First off, it’s properly rammo in the Wales Millennium Centre’s big theatre for John Cale’s Llais 2022 opener – notwithstanding the perpetually low lighting, I couldn’t see an unoccupied seat from my vantage point. This is a tonic, you’d imagine, for Llais, which under its pre-rebrand name Festival Of Voice didn’t exactly pack them in with its 2021 programme. Most seats this evening cost £20, which is a stone bargain for a unique two-hour concert by someone who many would call the most important Welsh musician of all time.
John Cale’s cornerstone performance promised “special guests” when announced in July, confirmed as James Dean Bradfield, Cate Le Bon and Gruff Rhys earlier in October. It probably nudged ticket sales a little (audience reactions suggest there are card-carrying fans of JDB and Gruff present) but this still would have been a fine show without them. Cate is up first with renditions of Gideon’s Bible and Ghost Story; Bradfield sings Buffalo Ballet and Ship Of Fools, two songs from Cale’s Fear LP. (Cale joins him on acoustic guitar for the second of those, otherwise seated behind his keyboard for the duration.)
Gruff’s pair, Dead Or Alive and the obscure Jack The Ripper, are given brassy technicolour treatment by Sinfonia Cymru and end up sounding like novelty mid-90s Britpop, which isn’t optimal.

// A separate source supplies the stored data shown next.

(* ===== verification/Sha1.v ===== *)
(** * SHA-1 ([crypto/sha1])

    The hash of version 1 pieces and info dictionaries, as FIPS 180-4 defines it and the Go
    standard library implements it.  The development uses only that a sum has 20 bytes. *)

From S2P Require Import Prelude Sha256.
Local Open Scope Z_scope.

Definition H160 : list Z := [0x67452301; 0xefcdab89; 0x98badcfe; 0x10325476; 0xc3d2e1f0].

Definition rotl (n x : Z) : Z := rotr (32 - n) x.

(** One more word of the message schedule, which is kept latest first. *)
Definition extend1 (w : list Z) : list Z :=
  rotl 1 (Z.lxor (Z.lxor (nth 2 w 0) (nth 7 w 0)) (Z.lxor (nth 13 w 0) (nth 15 w 0))) :: w.

Definition schedule1 (block : bytes) : list Z :=
  rev (Nat.iter 64 extend1 (rev (words 16 block))).

(** The function and the constant of round [t]. *)
Definition ft (t : Z) (b c d : Z) : Z :=
  if t <? 20 then Z.lor (Z.land b c) (Z.land (not32 b) d)
  else if t <? 40 then xor3 b c d
  else if t <? 60 then Z.lor (Z.land b c) (Z.lor (Z.land b d) (Z.land c d))
  else xor3 b c d.

Definition kt (t : Z) : Z :=
  if t <? 20 then 0x5a827999 else if t <? 40 then 0x6ed9eba1
  else if t <? 60 then 0x8f1bbcdc else 0xca62c1d6.

Definition round1 (st : list Z) (tw : nat * Z) : list Z :=
  match st with
  | [a; b; c; d; e] =>
      let t := Z.of_nat tw.1 in
      [add32 (add32 (rotl 5 a) (ft t b c d)) (add32 (add32 e (kt t)) tw.2); a; rotl 30 b; c; d]
  | _ => st
  end.

Definition compress1 (st : list Z) (block : bytes) : list Z :=
  zip_with add32 st (fold_left round1 (zip (seq 0 80) (schedule1 block)) st).

Fixpoint digest1 (n : nat) (st : list Z) (m : bytes) : list Z :=
  match n with
  | O => st
  | S n' => digest1 n' (compress1 st (take 64 m)) (drop 64 m)
  end.

(** [sha1.Sum]; the padding is that of SHA-256. *)
Definition Sum1 (m : bytes) : bytes :=
  let p := pad256 m in
  concat (map (be_put 4) (digest1 (length p / 64) H160 p)).

Lemma round1_length st tw : length (round1 st tw) = length st.
Proof. unfold round1. do 5 (destruct st as [|? st]; [done|]). by destruct st. Qed.

Lemma compress1_length st block : length (compress1 st block) = length st.
Proof.
  unfold compress1. rewrite length_zip_with_l; [done|].
  enough (forall l s, length (fold_left round1 l s) = length s) as -> by done.
  induction l as [|kw l IH]; intros s; [done|]. simpl. by rewrite IH, round1_length.
Qed.

Lemma digest1_length n st m : length (digest1 n st m) = length st.
Proof. revert st m. induction n; intros; [done|]. simpl. by rewrite IHn, compress1_length. Qed.

Lemma Sum1_length m : length (Sum1 m) = 20%nat.
Proof. unfold Sum1. cbv zeta. by rewrite be_words_length, digest1_length. Qed.

Example Sum1_abc :
  Sum1 (bs "abc") = concat (map (be_put 4)
    [0xa9993e36; 0x4706816a; 0xba3e2571; 0x7850c26c; 0x9cd0d89d]).
Proof. vm_compute. reflexivity. Qed.

Example Sum1_two_blocks :
  Sum1 (bs "abcdbcdecdefdefgefghfghighijhijkijkljklmklmnlmnomnopnopq") = concat (map (be_put 4)
    [0x84983e44; 0x1c3bd26e; 0xbaae4aa1; 0xf95129e5; 0xe54670f1]).
Proof. vm_compute. reflexivity. Qed.

#[export] Hint Rewrite Sum1_length : torrent.
#[global] Opaque Sum1.
(* ===== verification/Rc4.v ===== *)
(** * RC4 ([crypto/rc4])

    The stream cipher of the standard library that encrypted connections use: the state is a
    permutation of the bytes and two indexes, all [uint8] sums wrap around.  What the development
    uses of it is that the stream does not depend on what is encrypted, and that encrypting twice
    from the same state gives the text back. *)

From S2P Require Import Prelude.
Local Open Scope Z_scope.

Record Cipher := { rc4_s : list Z; rc4_i : Z; rc4_j : Z }.

Definition at_ (s : list Z) (i : Z) : Z := nth (Z.to_nat i) s 0.

(** [s[i], s[j] = s[j], s[i]] *)
Definition swap (s : list Z) (i j : Z) : list Z :=
  <[Z.to_nat j := at_ s i]> (<[Z.to_nat i := at_ s j]> s).

Fixpoint schedule_loop (n : nat) (i j : Z) (key : bytes) (s : list Z) : list Z :=
  match n with
  | O => s
  | S n' =>
      let j := wrapU 8 (j + at_ s i + b2z (nth (Z.to_nat (i mod Z.of_nat (length key))) key x00)) in
      schedule_loop n' (i + 1) j key (swap s i j)
  end.

(** [None] is [KeySizeError]. *)
Definition NewCipher (key : bytes) : option Cipher :=
  if ((length key <? 1) || (256 <? length key))%nat then None
  else Some {| rc4_s := schedule_loop 256 0 0 key (seqZ 0 256); rc4_i := 0; rc4_j := 0 |}.

(** A byte of the stream, and the state after it. *)
Definition keyByte (c : Cipher) : byte * Cipher :=
  let i := wrapU 8 (rc4_i c + 1) in
  let x := at_ (rc4_s c) i in
  let j := wrapU 8 (rc4_j c + x) in
  let y := at_ (rc4_s c) j in
  let s := swap (rc4_s c) i j in
  (z2b (at_ s (wrapU 8 (x + y))), {| rc4_s := s; rc4_i := i; rc4_j := j |}).

Definition xorb8 (a b : byte) : byte := z2b (Z.lxor (b2z a) (b2z b)).

(** [XORKeyStream], with a destination that is long enough. *)
Fixpoint XORKeyStream (c : Cipher) (src : bytes) : bytes * Cipher :=
  match src with
  | [] => ([], c)
  | v :: src' =>
      let '(k, c) := keyByte c in
      let '(dst, c) := XORKeyStream c src' in
      (xorb8 v k :: dst, c)
  end.

(** The state after [n] bytes. *)
Fixpoint skip (n : nat) (c : Cipher) : Cipher :=
  match n with O => c | S n' => skip n' (keyByte c).2 end.

Lemma XORKeyStream_cons c v src :
  XORKeyStream c (v :: src) = (xorb8 v (keyByte c).1 :: (XORKeyStream (keyByte c).2 src).1, (XORKeyStream (keyByte c).2 src).2).
Proof. cbn [XORKeyStream]. destruct (keyByte c) as [k c']. cbn [fst snd]. by destruct (XORKeyStream c' src). Qed.

(** What is left of the state is only how much was encrypted. *)
Lemma XORKeyStream_state c src : (XORKeyStream c src).2 = skip (length src) c.
Proof. revert c. induction src as [|v src IH]; intros c; [done|]. rewrite XORKeyStream_cons. apply IH. Qed.

Lemma XORKeyStream_length c src : length (XORKeyStream c src).1 = length src.
Proof. revert c. induction src as [|v src IH]; intros c; [done|]. rewrite XORKeyStream_cons. simpl. by rewrite IH. Qed.

Lemma XORKeyStream_app c a b :
  (XORKeyStream c (a ++ b)).1 = (XORKeyStream c a).1 ++ (XORKeyStream (skip (length a) c) b).1.
Proof.
  revert c. induction a as [|v a IH]; intros c; [done|]. rewrite <-app_comm_cons, !XORKeyStream_cons.
  cbn [fst skip length app]. by rewrite IH.
Qed.

Lemma skip_add n m c : skip (n + m) c = skip m (skip n c).
Proof. revert c. induction n as [|n IH]; intros c; [done|]. apply IH. Qed.

Lemma xorb8_twice v k : xorb8 (xorb8 v k) k = v.
Proof.
  unfold xorb8. apply b2z_inj. rewrite !b2z_z2b.
  pose proof (b2z_range v) as Hv. pose proof (b2z_range k) as Hk.
  assert (forall z, 0 <= z < 256 -> forall n, 8 <= n -> Z.testbit z n = false) as Hsmall.
  { intros z Hz n Hn. apply Z.bits_above_log2; [lia|]. destruct (decide (z = 0)) as [->|]; [simpl; lia|].
    apply Z.log2_lt_pow2; [lia|]. apply Z.lt_le_trans with (2 ^ 8); [lia|]. apply Z.pow_le_mono_r; lia. }
  apply Z.bits_inj'. intros n Hn. change 256 with (2 ^ 8). destruct (decide (n < 8)).
  - rewrite !Z.mod_pow2_bits_low, Z.lxor_spec, Z.mod_pow2_bits_low, Z.lxor_spec by lia.
    by destruct (Z.testbit (b2z v) n), (Z.testbit (b2z k) n).
  - rewrite Z.mod_pow2_bits_high by lia. symmetry. apply Hsmall; lia.
Qed.

Lemma XORKeyStream_twice c src : (XORKeyStream c (XORKeyStream c src).1).1 = src.
Proof.
  revert c. induction src as [|v src IH]; intros c; [done|].
  rewrite XORKeyStream_cons. cbn [fst]. rewrite XORKeyStream_cons. cbn [fst]. by rewrite IH, xorb8_twice.
Qed.

(** Two of the test vectors of [crypto/rc4]. *)
Example rc4_key : (fst ∘ (fun c => XORKeyStream c (replicate 10 x00))) <$> NewCipher (bs "Key") =
  Some (map z2b [0xeb; 0x9f; 0x77; 0x81; 0xb7; 0x34; 0xca; 0x72; 0xa7; 0x19]).
Proof. vm_compute. reflexivity. Qed.

Example rc4_wiki : (fst ∘ (fun c => XORKeyStream c (replicate 6 x00))) <$> NewCipher (bs "Wiki") =
  Some (map z2b [0x60; 0x44; 0xdb; 0x6d; 0x41; 0xb7]).
Proof. vm_compute. reflexivity. Qed.

#[export] Hint Rewrite XORKeyStream_length : torrent.
#[global] Opaque keyByte.
(** The layers fit the file at a node: a file with a pieces root has a layer with that root, or
    has none and is no larger than a piece. *)
Definition layer_ok (layers : gmap bytes bytes) (k : nat) (ft : FileTree) : Prop :=
  IsDir ft = true \/ ft_PiecesRoot (File ft) = [] \/
  match layers !! ft_PiecesRoot (File ft) with
  | None => ft_Length (File ft) <= Z.of_nat (2 ^ k * BlockSize)
  | Some layer => layer_root k (CompactLayerToSliceHashes layer) = ft_PiecesRoot (File ft)
  end.

(** Pieces roots are 32 bytes or none, and layers are Go strings. *)
Definition sized (layers : gmap bytes bytes) (ft : FileTree) : Prop :=
  (ft_PiecesRoot (File ft) = [] \/ length (ft_PiecesRoot (File ft)) = 32%nat) /\
  forall layer, layers !! ft_PiecesRoot (File ft) = Some layer -> Z.of_nat (length layer) <= maxInt.

Lemma compactHashes_length n l : length (compactHashes n l) = n.
Proof. revert l. induction n as [|n IH]; intros l; [done|]. simpl. by rewrite IH. Qed.

Lemma layer_root_ok k layer :
  Z.of_nat (length layer) <= maxInt ->
  RootWithPadHash (CompactLayerToSliceHashes layer) (piece_root k []) =
  Some (layer_root k (CompactLayerToSliceHashes layer)).
Proof.
  intros Hl. assert (Z.of_nat (length (CompactLayerToSliceHashes layer)) <= 2 ^ 62) as Hn.
  { unfold CompactLayerToSliceHashes. rewrite compactHashes_length.
    apply Z.le_trans with (Z.of_nat (length layer) / 32); [rewrite Nat2Z.inj_div; done|].
    apply Z.div_le_upper_bound; [lia|]. unfold maxInt, max_int in Hl. lia. }
  destruct (CompactLayerToSliceHashes layer) as [|h hs] eqn:E; [done|]. by apply RootWithPadHash_ok.
Qed.

(** Checking a node. *)
Lemma validateNodeLayers_iff layers k path ft :
  (k <= 40)%nat -> sized layers ft ->
  exists err, validateNodeLayers layers (Z.of_nat (2 ^ k * BlockSize)) path ft = Some err /\
    (err = None <-> layer_ok layers k ft).
Proof.
  intros Hk [Hr Hl]. unfold validateNodeLayers, layer_ok.
  destruct (IsDir ft); [exists None; split; [done|]; split; [by left|done]|].
  unfold PiecesRootAsByteArray. destruct (ft_PiecesRoot (File ft)) as [|c r] eqn:E.
  { exists None. split; [done|]. split; [by right; left|done]. }
  destruct Hr as [?|Hr]; [done|]. rewrite Hr. cbn [Nat.min Nat.eqb mbind option_bind].
  rewrite take_ge by lia. destruct (layers !! (c :: r)) as [layer|].
  - rewrite HashForPiecePad_ok by done. cbn [mbind option_bind].
    rewrite layer_root_ok by (by apply Hl). cbn [mbind option_bind]. eexists. split; [done|].
    case_bool_decide; [split; [by right; right|done]|]. split; [done|]. by intros [?|[?|?]].
  - eexists. split; [done|]. destruct (Z.ltb_spec (Z.of_nat (2 ^ k * BlockSize)) (ft_Length (File ft))).
    + split; [done|]. intros [?|[?|?]]; try done. lia.
    + split; [by right; right|done].
Qed.
Lemma entries_length l ks :
  forallb packable l = true -> length ks = length l ->
  length (concat (zip_with entry l ks)) = (44 * length l)%nat.
Proof.
  revert ks. induction l as [|r l IH]; intros [|o ks] Hp Hl; try done.
  cbn [forallb zip_with concat length] in *. apply andb_true_iff in Hp as [Hr Hp].
  rewrite length_app, entry_length, IH by (done || lia). lia.
Qed.

Lemma packed_len_ok : packed_len pil = Some (Z.of_nat (length ranges)).
Proof.
  destruct Hpil as (-> & _ & _). unfold packed_len.
  rewrite slice_head by (by rewrite le_put_length).
  cbn [mbind option_bind]. rewrite le_get_put, Z.mod_small, wrapS64_small; [done|lia|].
  unfold maxInt, max_int in Hsize. simpl. lia.
Qed.

(** The bytes of the list around range [i]. *)
Lemma packed_split i r :
  ranges !! i = Some r ->
  exists pre post o, pil = pre ++ entry r o ++ post /\ length pre = (8 + 44 * i)%nat /\
    packable r = true /\ located (Description r) o descs.
Proof.
  destruct Hpil as (-> & Hl & Hf). intros Hr.
  destruct (Forall2_lookup_l _ _ _ _ _ Hf Hr) as (o & Ho & Hloc).
  assert (packable r = true) as Hpr.
  { rewrite forallb_forall in Hranges. apply Hranges, list_elem_of_In. by eapply list_elem_of_lookup_2. }
  assert (Hi : (i < length ranges)%nat) by (by eapply lookup_lt_Some).
  assert (zip_with entry ranges os = zip_with entry (take i ranges ++ r :: drop (S i) ranges)
    (take i os ++ o :: drop (S i) os)) as ->
    by (by rewrite (take_drop_middle _ _ _ Hr), (take_drop_middle _ _ _ Ho)).
  rewrite zip_with_app by (rewrite !length_take; lia). cbn [zip_with]. rewrite concat_app. cbn [concat].
  exists (le_put 8 (Z.of_nat (length ranges)) ++ concat (zip_with entry (take i ranges) (take i os))),
    (concat (zip_with entry (drop (S i) ranges) (drop (S i) os)) ++ descs), o.
  split; [by rewrite <- !app_assoc|]. split_and!; [|done|done].
  rewrite length_app, le_put_length, entries_length; [rewrite length_take; lia| |by rewrite !length_take, Hl].
  rewrite forallb_forall in Hranges |- *. intros x Hx. apply Hranges.
  rewrite <- (take_drop i ranges). apply in_or_app. by left.
Qed.
Lemma genmsg_first s c view : Feed s -> px_enabled c = true -> px_last c = None -> view = ∅ ->
  exists tx c', conn_genmsg s c = Some (tx, c') /\
    match tx with
    | None => c' = c /\ shows view (current s)
    | Some rx => exists view' q, updateRemoteLiveConns view rx = Some view' /\ c' = c <| px_last := Some q |> /\ knows s c' view' /\ advances s c q
    end.
Proof using HU Hinj.
  intros HF Hen Hl ->. unfold conn_genmsg, Genmsg. rewrite Hl. cbn [mbind option_bind]. pose proof (fe_tracks s HF) as Ht. pose proof (fe_msg0 s HF) as H0.
  assert (shows ∅ ∅) as Hs by (clear CAL CA HU Hinj; intros x; set_solver).
  destruct (Nat.eqb_spec (pexMsg_Len (pf_msg (px_msg0 s))) 0) as [E|E]; eexists _, _; (split; [reflexivity|]).
  - split; [done|]. by rewrite <-(proj1 (msg_empty _ _ _ H0 Ht E)).
  - assert (px_heap s <> []) as Hne.
    { intros E0. apply E. destruct (msg_Len _ H0) as [-> _]. destruct Ht as [-> ->]. unfold current, feed. by rewrite E0. }
    assert (current s ⊆ U) as HsU by (apply replay_sub; [apply empty_subseteq|apply (fe_in s HF)]).
    destruct (update_shows U HU Hinj ∅ ∅ (current s) _ H0 Ht (empty_subseteq _) HsU Hs) as (view' & Ev & Hv). exists view', (length (px_heap s) - 1)%nat.
    rewrite (ch_tail s (fe_chain s HF)). destruct (px_heap s) as [|n h] eqn:Eh; [done|]. rewrite <-Eh.
    assert (S (length (px_heap s) - 1) = length (px_heap s)) as El by (rewrite Eh; cbn; lia).
    split; [done|]. split; [done|]. split; [|by left]. cbn. split; [done|]. split; [lia|]. by rewrite upto_current.
Qed.

Lemma genmsg_next s c view p : Feed s -> px_enabled c = true -> px_last c = Some p -> (p < length (px_heap s))%nat -> shows view (upto s p) ->
  exists tx c', conn_genmsg s c = Some (tx, c') /\
    match tx with
    | None => c' = c /\ shows view (current s)
    | Some rx => exists view' q, updateRemoteLiveConns view rx = Some view' /\ c' = c <| px_last := Some q |> /\ knows s c' view' /\ advances s c q /\ bounded rx
    end.
Proof using CAL HU Hinj.
  intros HF Hen Hl Hp Hs. unfold conn_genmsg, Genmsg. rewrite Hl. destruct (lookup_lt_is_Some_2 _ _ Hp) as [n Hn]. rewrite Hn. cbn [mbind option_bind].
  rewrite (ch_next s (fe_chain s HF) _ _ Hn).
  destruct (genmsg_loop_ok s (upto s p) HF (length (px_heap s) + 1) noFactory p) as (msg & q & -> & Hq & Hm & Ht & HD & HDq & Hend);
    [done|lia|apply noFactory_FI|split; cbn; by rewrite difference_diag_L|done|]. cbn [mbind option_bind].
  assert (DeltaLen noFactory = 0) as D0 by done. rewrite D0 in HDq.
  destruct (Nat.eqb_spec (pexMsg_Len (pf_msg msg)) 0) as [E|E]; eexists _, _; (split; [reflexivity|]).
  - split; [done|]. destruct (msg_empty _ _ _ Hm Ht E) as [EV E0]. rewrite EV in Hs. destruct Hend as [Hend|Hend]; [|by rewrite E0 in Hend].
    by rewrite <-(upto_current s q Hend).
  - destruct (update_shows U HU Hinj view _ _ msg Hm Ht (upto_sub s p HF) (upto_sub s q HF) Hs) as (view' & Ev & Hv). exists view', q.
    split; [done|]. split; [done|]. split; [|split].
    + cbn. split; [done|]. split; [lia|done].
    + destruct Hend as [Hend|Hend]; [by left|right]. exists p. split; [done|]. rewrite Hend in HDq. cbn in *. lia.
    + destruct (msg_Len msg Hm) as (_ & E1 & E2). unfold bounded. rewrite E1, E2. unfold DeltaLen in HD. lia.
Qed.
(** ** The torrent *)

Record SI (s : pexState) (L : gset AddrPort) : Prop := {
  si_feed : Feed s;
  si_drops e : e ∈ px_hold s -> pe_t e = pexDrop;
  si_nodup : NoDup (held s);
  si_disjoint k : k ∈ L -> k ∉ held s;
  si_current k : k ∈ current s <-> k ∈ L \/ k ∈ held s;
  si_hold : Z.of_nat (length (px_hold s)) <= pexMaxHold;
  si_nc : px_nc s = Z.of_nat (size L);
  si_full : pexTargAdded <= px_nc s -> px_hold s = [];
}.

Lemma Feed_eq s s' : px_heap s' = px_heap s -> px_tail s' = px_tail s -> px_msg0 s' = px_msg0 s -> Feed s -> Feed s'.
Proof using.
  destruct s, s'. cbn. intros -> -> -> [[H1 H2] H3 H4 H5 H6]. by constructor; [constructor|..].
Qed.

Lemma current_sub s : Feed s -> current s ⊆ U.
Proof using. intros HF. apply replay_sub; [apply empty_subseteq|apply (fe_in s HF)]. Qed.

Lemma size_add (a : AddrPort) (L : gset AddrPort) : a ∉ L -> size ({[a]} ∪ L) = S (size L).
Proof using. clear CAL CA HU Hinj. intros Ha. rewrite size_union by set_solver. by rewrite size_singleton. Qed.

Lemma size_remove (a : AddrPort) (L : gset AddrPort) : a ∈ L -> size L = S (size (L ∖ {[a]})).
Proof using. clear CAL CA HU Hinj. intros Ha. rewrite <-(size_add a (L ∖ {[a]})) by set_solver. f_equal. apply set_eq. intros x. destruct (decide (x = a)); set_solver. Qed.

(** Adding [a] to a feed of the connections [L] and what is held. *)
Lemma add_SI s L a f n : Feed s -> (forall e, e ∈ px_hold s -> pe_t e = pexDrop) -> NoDup (held s) -> (forall k, k ∈ L -> k ∉ held s) ->
  (forall k, k ∈ current s <-> k ∈ L \/ k ∈ held s) -> Z.of_nat (length (px_hold s)) <= pexMaxHold -> px_nc s = n + 1 -> n = Z.of_nat (size L) ->
  (pexTargAdded <= px_nc s -> px_hold s = []) -> a ∈ U -> a ∉ L -> a ∉ held s ->
  exists s', pex_append s {| pe_t := pexAdd; pe_addr := a; pe_f := f |} = Some s' /\ SI s' ({[a]} ∪ L) /\ feed s `prefix_of` feed s'.
Proof using CAL HU Hinj.
  intros HF Hd Hn Hdis Hcur Hlen Hnc HL Hfull HaU HaL Hah. destruct (append_feed s {| pe_t := pexAdd; pe_addr := a; pe_f := f |} HF) as (s' & E & HF' & Ef & Eh & En); [|done|].
  { cbn. rewrite Hcur. tauto. }
  exists s'. split; [done|]. split; [|rewrite Ef; by exists [{| pe_t := pexAdd; pe_addr := a; pe_f := f |}]]. unfold held in *. constructor; rewrite ?Eh, ?En; try done.
  - unfold held. by rewrite Eh.
  - unfold held. rewrite Eh. intros k [->%elem_of_singleton|Hk]%elem_of_union; auto.
  - intros k. unfold held. rewrite Eh. unfold current. rewrite Ef, replay_app. cbn. rewrite elem_of_union. specialize (Hcur k). unfold current in Hcur. rewrite elem_of_union. tauto.
  - rewrite size_add by done. lia.
Qed.
(* ===== verification/MseRuns.v ===== *)
(** * Encrypted connections: runs of two ends

    Any two steps that are possible in a state can be taken in either order, to the same state.  So
    when one run of the two ends comes to an end, all do, in the same state ([uniform]); it remains
    to follow one of them, which [runs] does a turn of one end at a time. *)

From stdpp Require Import relations.
From S2P Require Import Prelude Sha1 Rc4 Handshake Mse.

(** ** Steps commute *)

Section Uniform.
Context {A : Type} (R : relation A).
Context (diamond : forall s a b, R s a -> R s b -> a = b \/ exists c, R a c /\ R b c).

Lemma uniform_once n s t nf : nsteps R n s nf -> (forall x, ~ R nf x) -> R s t -> exists m, n = S m /\ nsteps R m t nf.
Proof using diamond.
  intros Hn Hnf. revert t. induction Hn as [s|n s a nf Ha Hn IH]; intros t Ht; [by destruct (Hnf t)|].
  exists n. split; [done|]. destruct (diamond s a t Ha Ht) as [->|(c & Hac & Htc)]; [done|].
  destruct (IH Hnf c Hac) as (m & -> & Hm). by econstructor.
Qed.

(** Every run is the beginning of one that ends in the state [nf], after as many steps as the first. *)
Lemma uniform n k s t nf : nsteps R n s nf -> (forall x, ~ R nf x) -> nsteps R k s t -> exists m, n = k + m /\ nsteps R m t nf.
Proof using diamond.
  intros Hn Hnf Hk. revert n Hn. induction Hk as [s|k s a t Ha Hk IH]; intros n Hn; [by exists n|].
  destruct (uniform_once n s a nf Hn Hnf Ha) as (m & -> & Hm). destruct (IH m Hm) as (m' & -> & H'). by exists m'.
Qed.
End Uniform.

(** The goroutine of one end takes no more than a byte from what has arrived, whatever comes after it. *)
Lemma main_step_frame {R} f (e e1 : endpoint R) inp inp1 x :
  main_step f e inp = Some (e1, inp1) -> main_step f e (inp ++ x) = Some (e1, inp1 ++ x).
Proof.
  unfold main_step. intros H. repeat break_match_hyp H; simplify_eq; try done.
Qed.

Lemma main_step_takes {R} f (e e1 : endpoint R) inp inp1 :
  main_step f e inp = Some (e1, inp1) -> exists pre, inp = pre ++ inp1.
Proof. unfold main_step. intros H. repeat case_match; simplify_eq; (by exists []) || by eexists [_]. Qed.

(** Its writer adds to what is on the way, and does not mind if there is less of it. *)
Lemma writer_step_frame {R} cap (e e1 : endpoint R) pre out o :
  writer_step cap e (pre ++ out) = Some (e1, o) -> exists suf, o = pre ++ out ++ suf /\ writer_step cap e out = Some (e1, out ++ suf).
Proof.
  unfold writer_step. intros H. repeat case_match; simplify_eq; bool_to_prop;
    try (exists []; rewrite !app_nil_r; done); [|rewrite length_app in *; lia].
  eexists. by rewrite app_assoc.
Qed.

(** The goroutine does not look at the writer's state, except in the deferred function. *)
Lemma main_step_any {R} f m ws w err (e1 : endpoint R) inp inp1 :
  main_step f (Build_endpoint _ m ws w err false) inp = Some (e1, inp1) ->
  (forall r, m <> Finishing r) /\ exists m1 ps, forall ws w,
    main_step f (Build_endpoint _ m ws w err false) inp = Some (Build_endpoint _ m1 (ws ++ ps) w err false, inp1).
Proof.
  unfold main_step, with_writer, with_main. cbn. intros H.
  repeat break_match_hyp H; simplify_eq; (split; [done|]);
    (eexists _, []; intros; rewrite app_nil_r; reflexivity) || (eexists _, [_]; intros; reflexivity).
Qed.

Lemma main_writer {R} f cap (e e1 e2 : endpoint R) inp inp1 out out1 :
  main_step f e inp = Some (e1, inp1) -> writer_step cap e out = Some (e2, out1) ->
  exists e3, main_step f e2 inp = Some (e3, inp1) /\ writer_step cap e1 out = Some (e3, out1).
Proof.
  destruct e as [m ws w err d]. intros H1 H2. destruct d; [done|].
  destruct (main_step_any f m ws w err e1 inp inp1 H1) as (Hm & m1 & ps & Hany). rewrite Hany in H1. injection H1 as <-.
  unfold writer_step, with_writer in *. cbn in *. destruct w as [[|c rest]|].
  - simplify_eq. eauto.
  - case_match; simplify_eq. eauto.
  - destruct ws as [|b ws]; simplify_eq; cbn; [|eauto]. destruct m; [done| |done]. by destruct (Hm r).
Qed.

Lemma main_peer_writer {R R'} f cap (e e1 : endpoint R) (e' e2 : endpoint R') w w1 w2 :
  main_step f e w = Some (e1, w1) -> writer_step cap e' w = Some (e2, w2) ->
  exists w3, main_step f e w2 = Some (e1, w3) /\ writer_step cap e' w1 = Some (e2, w3).
Proof.
  intros H1 H2. destruct (main_step_takes f e e1 w w1 H1) as [pre ->].
  destruct (writer_step_frame cap e' e2 pre w1 w2 H2) as (suf & -> & H2'). exists (w1 ++ suf). split; [|done].
  rewrite app_assoc. by apply main_step_frame.
Qed.

Lemma mse_diamond cap s a b : mse_step cap s a -> mse_step cap s b -> a = b \/ exists c, mse_step cap a c /\ mse_step cap b c.
Proof.
  intros H1 H2. destruct H1 as [i r wi wr i1 wi1 H1|i r wi wr i1 wr1 H1|i r wi wr r1 wr1 H1|i r wi wr r1 wi1 H1];
    inversion H2 as [? ? ? ? i2 wi2 H3|? ? ? ? i2 wr2 H3|? ? ? ? r2 wr2 H3|? ? ? ? r2 wi2 H3]; subst; clear H2;
    try (left; congruence); right.
  - destruct (main_writer _ _ _ _ _ _ _ _ _ H1 H3) as (i3 & ? & ?). eexists. split; by constructor.
  - eexists. split; by constructor.
  - destruct (main_peer_writer _ _ _ _ _ _ _ _ _ H1 H3) as (wi3 & ? & ?). eexists. split; by constructor.
  - destruct (main_writer _ _ _ _ _ _ _ _ _ H3 H1) as (i3 & ? & ?). eexists. split; by constructor.
  - destruct (main_peer_writer _ _ _ _ _ _ _ _ _ H3 H1) as (wi3 & ? & ?). eexists. split; by constructor.
  - eexists. split; by constructor.
  - eexists. split; by constructor.
  - destruct (main_peer_writer _ _ _ _ _ _ _ _ _ H1 H3) as (wi3 & ? & ?). eexists. split; by constructor.
  - destruct (main_writer _ _ _ _ _ _ _ _ _ H1 H3) as (i3 & ? & ?). eexists. split; by constructor.
  - destruct (main_peer_writer _ _ _ _ _ _ _ _ _ H3 H1) as (wi3 & ? & ?). eexists. split; by constructor.
  - eexists. split; by constructor.
  - destruct (main_writer _ _ _ _ _ _ _ _ _ H3 H1) as (i3 & ? & ?). eexists. split; by constructor.
Qed.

The orchestra’s involvement takes various forms and sometimes none – Guts is a blessedly unadorned rocker, more protopunk than the original – and, for my possibly unrepresentative two cents, I could have enjoyed plenty more incidents of stormy massed atonality like we get on the soon-released Mercy and (of all things) Cale’s cover of Heartbreak Hotel.
The Endless Plain Of Fortune, the second song in the set, is a brilliant pop song in its original incarnation on 1973’s superlative Paris 1919 LP, both ornate and understated in its arrangements. It’s to Cale’s credit that tasking an actual orchestra with buffing it up is doomed to… not fail, but fall short of the platonic ideal for this exercise. Two other songs from that same album, Half Past France and Hanky Panky Nohow, are played relatively faithfully.
This might be one of the few places the currently-touring Cale can play where attendees don’t necessarily think of him as the guy from the Velvet Underground above everything else. Which is to say that the evening’s two references to that group – a rebuilt version of I’m Waiting For The Man and a lyric from Style It Takes, originally a late-80s duet with Lou Reed – are perhaps less of the essence than his interpolation of Dylan Thomas’ poem Do Not Go Gentle Into That Good Night. At the other end of both the concert and the scale of solemnity, Cale and a gospel choir see us off with his ludicrous high-society pervert anthem Ooh La La and a pledge to see us again soon. In his ninth decade, any further activity would be an added-time bonus, but this evening was an objectively good and worthwhile exercise.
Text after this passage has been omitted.